When I was in school, my favourite subject was English literature. I hated mathematics. And because I hated the subject, my dislike for the teacher grew too. The English Literature period was the time when I could step into a world of fantasy, where stories unfolded, where imaginations soared. I blame my extreme love for the English language and novels on my English teacher of those times, a middle-aged Parsi woman with the talent to turn literature into drama.
It’s from here that my love for books began. And with time, it grew.
If someone today were to ask me why I loved books so much, I’d say, because the written word has so many more advantages than anything or anyone else in life.
You are taught to think when you read. Your diction improves. Your language does too. You read stories that turn into adventures in your head.
A book is reliable company. The only disadvantage the art of reading has is that too much of it may strain human eyes.
Nothing captivates me as much as a new novel by my bedside table.
Sadly though, the charm of reading is slowly dying. The new generation and even our own aged peers prefer to spend hours working online. Corporate jobs require people to read and write emails and stay connected through Blackberrys and palm pilots 24/7. How then will one want to read anymore after a long day reading emails and text messages?
The advent of direct to home satellite TV sets made room for more movie channels. Our kids, and us too, prefer to therefore spend more time watching a movie or two, when time permits.

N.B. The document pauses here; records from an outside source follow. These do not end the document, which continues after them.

(** When saving fails the dialog stays open with the message "Failed to save
    leads to database", the list on display is not refreshed, and the file
    input is cleared; the documents that were saved before the failure stay
    in the store. *)
Theorem handleCSVImport_failed_save {R}
  (Papa_parse : string → ParseResult) (clock : RowClock)
  (createLead : Lead → M World R) (env : Env)
  (d : Dashboard) (w : World) (value text : string) (more : list File)
  (parsed : list Lead) :
  parseCSV Papa_parse clock text = inr parsed →
  (importLeadsFromCSV createLead parsed w).1 ≠ inr tt →
  handleCSVImport Papa_parse clock createLead env
    (Some (Readable text :: more)) (d, w, value)
  = (setImportError "Failed to save leads to database" d,
     foldl (λ w lead, (createLead lead w).2) w parsed, "").
Proof.
  intros Hparse Hfail.
  unfold handleCSVImport, try_catch, bind, setState, settled, call.
  cbn [fst snd readFileAsText]. rewrite Hparse.
  destruct (importLeadsFromCSV_run createLead parsed w) as (r & E & Hr).
  rewrite E in Hfail |- *. cbn in Hfail.
  by destruct Hr as [->| ->].
Qed.

Lemma handleCSVImport_failed_save_witness :
  handleCSVImport papa_example demo_clock
    (λ _ : Lead, throw (A:=string) (JsError "permission-denied")) demo_env
    (Some [Readable csv_example]) (mount, demo_world, "leads.csv")
  = (setImportError "Failed to save leads to database" mount, demo_world, "").
Proof.
  apply (handleCSVImport_failed_save papa_example demo_clock
           (λ _ : Lead, throw (A:=string) (JsError "permission-denied"))
           demo_env mount demo_world "leads.csv" csv_example []
           (imap (rowToLead demo_clock) (data (papa_example csv_example)))).
  - reflexivity.
  - vm_compute. discriminate.
Defined.

(** ** Leads table: the filter options *)

Section Options.

Lemma distinct_from (seen xs : list string) :
  NoDup seen →
  NoDup (foldl (λ seen x, if bool_decide (x ∈ seen) then seen
                          else (seen ++ [x])%list) seen xs)
  ∧ ∀ x, x ∈ foldl (λ seen x, if bool_decide (x ∈ seen) then seen
                              else (seen ++ [x])%list) seen xs
         ↔ x ∈ seen ∨ x ∈ xs.
Proof.
  revert seen. induction xs as [|y xs IH]; intros seen Hseen; cbn [foldl].
  - split; [done|]. intros x. rewrite elem_of_nil. tauto.
  - case_bool_decide as Hy.
    + destruct (IH seen Hseen) as [Hnd Hin]. split; [done|].
      intros x. rewrite Hin, elem_of_cons. split; [tauto|].
      intros [?|[->|?]]; tauto.
    + assert (NoDup (seen ++ [y])) as Hseen'.
      { apply NoDup_app. split; [done|]. split; [|apply NoDup_singleton].
        intros x Hx ->%list_elem_of_singleton. done. }
      destruct (IH _ Hseen') as [Hnd Hin]. split; [done|].
      intros x. rewrite Hin, elem_of_app, list_elem_of_singleton, elem_of_cons.
      tauto.
Qed.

Reading, after all, takes more time for us, and not to mention, the extra effort.
We’ve built superior technology with every passing year, but inferior minds. The younger generation hardly pays attention to the classical regional literature, on which life, theatre, modern day minds are formed. Classics like Gone with the Wind gather dust in every town library, while teenagers pick up lifestyle magazines, which offer tips on dating and makeup.

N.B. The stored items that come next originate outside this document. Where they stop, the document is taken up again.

(** * Exchange latency tester ([ms.py]): model and properties

    The program probes the "server time" endpoint of three exchanges once
    each, prints a summary and saves it as JSON.

    The model follows the source function by function.  The result dicts
    are mutable Python objects that the tester, the report and the save
    share, so they live in a store, and the store, the log, the console and
    the disk are passed through a state and exception monad.  What comes
    from outside (replies, clock readings, interrupts, the file system) is
    an environment [env] that the functions read.  Python floats are the
    kernel's binary64 floats, with the operations of [SpecFloat] as their
    meaning. *)

From Stdlib Require Import ZArith String Ascii List Bool Lia Floats.
From stdpp Require Import base option gmap strings pretty.

Open Scope string_scope.
Open Scope Z_scope.

(** ** Python values *)

Module Py.

(** The scalars a result dictionary holds. *)
Inductive value :=
| VNone
| VBool (b : bool)
| VInt (z : Z)
| VFloat (f : float)
| VStr (s : string).

(** A dict keeps insertion order: a list of items with distinct keys. *)
Definition dict (V : Type) := list (string * V).

Fixpoint dict_get {V} (d : dict V) (k : string) : option V :=
  match d with
  | [] => None
  | (k', v) :: d' => if String.eqb k' k then Some v else dict_get d' k
  end.

Definition dict_has {V} (d : dict V) (k : string) : bool :=
  match dict_get d k with Some _ => true | None => false end.

(** [d[k] = v]: an existing key keeps its position, a new one goes last. *)
Fixpoint dict_set {V} (d : dict V) (k : string) (v : V) : dict V :=
  match d with
  | [] => [(k, v)]
  | (k', v') :: d' =>
      if String.eqb k' k then (k', v) :: d' else (k', v') :: dict_set d' k v
  end.

(** A dict display [{k1: v1, ...}]: later duplicates overwrite. *)
Definition dict_lit {V} (items : list (string * V)) : dict V :=
  fold_left (fun d kv => dict_set d (fst kv) (snd kv)) items [].

Definition keys {V} (d : dict V) : list string := map fst d.

(** ** Floats *)

Definition inf : float := infinity.

(** [x == float('inf')] for a value [x]: only the float +infinity is equal
    to it (an int, a bool, a str or None never is). *)
Definition eq_inf (v : value) : bool :=
  match v with
  | VFloat f => (f =? inf)%float
  | _ => false
  end.

(** Rounds the rational [m / 2^k] to the nearest integer, ties to even. *)
Definition round_half_even (m : Z) (k : Z) : Z :=
  let q := Z.shiftr m k in
  let r := m - Z.shiftl q k in
  match Z.compare (2 * r) (Z.shiftl 1 k) with
  | Lt => q
  | Gt => q + 1
  | Eq => if Z.even q then q else q + 1
  end.

Definition two_digits (n : Z) : string :=
  pretty (n / 10) +:+ pretty (n mod 10).

Definition sign_str (s : bool) : string := if s then "-" else "".

(** [format(x, '.2f')]: the exact value of the float, correctly rounded to
    two decimals. *)
Definition format_2f (x : float) : string :=
  match Prim2SF x with
  | S754_nan => "nan"
  | S754_infinity s => sign_str s +:+ "inf"
  | S754_zero s => sign_str s +:+ "0.00"
  | S754_finite s m e =>
      let n := if 0 <=? e then Z.pos m * 100 * 2 ^ e
               else round_half_even (Z.pos m * 100) (- e) in
      sign_str s +:+ pretty (n / 100) +:+ "." +:+ two_digits (n mod 100)
  end.

(** ** Strings *)

Definition upper_ascii (c : ascii) : ascii :=
  let n := nat_of_ascii c in
  if ((97 <=? n) && (n <=? 122))%nat then ascii_of_nat (n - 32) else c.

(** [s.upper()], on the ASCII letters (the exchange ids are ASCII). *)
Fixpoint upper (s : string) : string :=
  match s with
  | EmptyString => EmptyString
  | String c s' => String (upper_ascii c) (upper s')
  end.

(** [c * n] for a one-character string. *)
Fixpoint repeat_str (c : string) (n : nat) : string :=
  match n with
  | O => ""
  | S n' => c +:+ repeat_str c n'
  end.

Definition nl : string := String (ascii_of_nat 10) EmptyString.

(** Decimal with leading zeros, as ["%02d"] and ["%04d"] print it. *)
Definition zero_pad (width : nat) (n : N) : string :=
  let s := pretty n in
  repeat_str "0" (width - String.length s) +:+ s.

(** ** Exceptions *)

Inductive exn :=
| KeyError (key : string)
| RequestException (text : string)
| OSError (text : string)
| OverflowError (text : string)
| TypeError (text : string)
| ValueError (text : string)
| SystemError (text : string)
| OtherException (text : string)
| KeyboardInterrupt.

(** [isinstance(e, Exception)]: [KeyboardInterrupt] derives from
    [BaseException] only. *)
Definition is_Exception (e : exn) : bool :=
  match e with
  | KeyboardInterrupt => false
  | _ => true
  end.

Definition is_RequestException (e : exn) : bool :=
  match e with
  | RequestException _ => true
  | _ => false
  end.

Definition is_KeyboardInterrupt (e : exn) : bool :=
  match e with
  | KeyboardInterrupt => true
  | _ => false
  end.

End Py.
Export Py.


(** ** The store, the outputs and the monad *)

Definition loc := positive.

(** The attributes of an [ExchangeLatencyTester] instance. *)
Record tester := {
  results : loc;
  endpoints : dict string;
  headers : dict string
}.

(** The objects of the program: a result dict (a ProbeResult), a dict from
    exchange to result dict (a ResultsSet), and the tester instance. *)
Inductive cell :=
| CResult (fields : dict value)
| CResults (entries : dict loc)
| CTester (t : tester).

Inductive level := INFO | WARNING | ERROR.

(** What reaches the console besides the log: the lines [print] writes and
    the trace [traceback.print_exc] writes. *)
Inductive output :=
| Printed (line : string)
| Traceback (e : exn).

(** A file of the disk: written in full, or opened for writing and left
    with only part of the text. *)
Inductive file :=
| Complete (text : string)
| Partial.

Record world := {
  heap : gmap loc cell;
  log : list (level * string);
  console : list output;
  disk : gmap string file
}.

Definition empty_world : world :=
  {| heap := ∅; log := []; console := []; disk := ∅ |}.

Definition set_heap (f : gmap loc cell → gmap loc cell) (w : world) : world :=
  {| heap := f (heap w); log := log w; console := console w; disk := disk w |}.

Definition add_log (r : level * string) (w : world) : world :=
  {| heap := heap w; log := log w ++ [r]; console := console w; disk := disk w |}.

The Internet connected the world together, but disconnected us. We prefer to spend time logged on, on Facebook, Twitter, or watching movies, listening to music, and following TV shows.
How often do any of us download books? The world’s book lovers tried to keep up with the trend, they introduced a limitless number of websites through which we, the readers, could download books, just so that the beautiful art of reading books could be kept alive.
But, no, we still don’t do anything to save the next generation, or to show them how beautiful books actually are. We let them go through life believing in TV, internet, cold professions are what is life all about.
As I watch the beautiful art of reading die with time, I cling on to the hope of a miracle.